Telefono erotico a basso costo

Il mio nome è Francesca, ho lavorato per quasi un anno in un telefono erotico a basso costo italiano per pagarmi gli studi di laurea e ho deciso di raccontare la mia storia.
Vivo a Milano e, dopo aver tentato senza risultati di trovare un classico lavoretto serale per guadagnare un’extra, ho trovato l’annuncio di un’agenzia che cercava ragazze per lavorare nei numeri erotici. All’inizio sono rimasta un pò basita ma, dopo aver sentito un’amica che aveva già provato questa esperienza, ho deciso di contattare l’agenzia per propormi.
Dopo un breve colloquio, il personale del numero porno a basso prezzo mi ha detto che potevo fare al caso loro: avrei dovuto dedicare circa 2 ore la sera a rispondere alle eventuali telefonate della linea erotica che mi avrebbero girato. Dopo aver firmato un pò di scartoffie mi hanno detto che avrei cominciato il giorno dopo, incredibile!
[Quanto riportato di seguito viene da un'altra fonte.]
(** * qualia-gtk-theme: the configuration record and the enablement engine

    A shallow embedding of [install.py]: the persistent configuration
    record ([Config.read], [Config.write], [Config.theme_variants],
    [Config.get_enableable]), the rebuild decisions of the component
    installers, and the enablement engine ([Enable.enable_theme]).

    Python values are modelled as follows.
    - [str] is [string]; a character is a code point below 256.
    - A [dict] is an association list kept in insertion order, with unique
      keys ([dict_set] replaces in place or appends at the end), because
      the installer iterates over several of its dictionaries.
    - An exception is a value of [exn]; a function that can raise returns a
      [result].
    - What [CONFIG_FILE] leads to is a [node]: nothing, a regular file
      with its text, or a directory.  The path itself is a [path]: a
      [node] reached without a symbolic link, a special file, or a
      symbolic link.
    - The settings stores (gsettings, xfconf-query) are total maps from a
      pair of identifiers to the stored string; every call made to them is
      recorded in a trace of [event]s. *)

From Stdlib Require Import String Ascii List ZArith Bool Lia DecimalString.
Import ListNotations.
Open Scope string_scope.

Set Implicit Arguments.

(** ** Exceptions and results *)

Inductive exn : Type :=
| KeyError
| IndexError
| TypeError
| ValueError
| AttributeError
| IsADirectoryError
| FileExistsError
| OSError.

Inductive result (A : Type) : Type :=
| Ok (a : A)
| Raise (e : exn).

Arguments Ok {A} a.
Arguments Raise {A} e.

Definition bind {A B : Type} (r : result A) (k : A -> result B) : result B :=
  match r with
  | Ok a => k a
  | Raise e => Raise e
  end.

Notation "x <- r ;; k" := (bind r (fun x => k))
  (at level 61, r at next level, right associativity).

Definition is_ok {A : Type} (r : result A) : bool :=
  match r with Ok _ => true | Raise _ => false end.

(** ** Strings, as Python's [str] methods use them *)

Module Str.

Definition nl : string := String (ascii_of_nat 10) "".

(** [str.isspace] on one code point below 256. *)
Definition is_space (c : ascii) : bool :=
  let n := nat_of_ascii c in
  (((9 <=? n) && (n <=? 13)) || ((28 <=? n) && (n <=? 32))
   || (n =? 133) || (n =? 160))%nat.

Definition is_empty (s : string) : bool :=
  match s with EmptyString => true | String _ _ => false end.

Fixpoint lstrip (s : string) : string :=
  match s with
  | EmptyString => EmptyString
  | String c s' => if is_space c then lstrip s' else s
  end.

Fixpoint rstrip (s : string) : string :=
  match s with
  | EmptyString => EmptyString
  | String c s' =>
      let r := rstrip s' in
      if is_space c && is_empty r then EmptyString else String c r
  end.

(** [s.strip()] *)
Definition strip (s : string) : string := rstrip (lstrip s).

(** [s.startswith(p)] *)
Definition startswith (s p : string) : bool := String.prefix p s.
Il giorno dopo mi sono preparata sul letto a ricevere la mia prima telefonata dal numero porno, e non ho dovuto aspettare molto. Alla prima telefonata, sentii la mia voce incepparsi: quasi non riuscii a dire il mio nome (falso per l’occasione).
Quindi liquidai velocemente l’interlocutore e chiusi la telefonata, inventando che mi stavano chiamando urgentemente! Che figura!
Ma non mi persi d’animo. Feci qualche respiro ed attesi la mia seconda telefonata, che non tardò ad arrivare.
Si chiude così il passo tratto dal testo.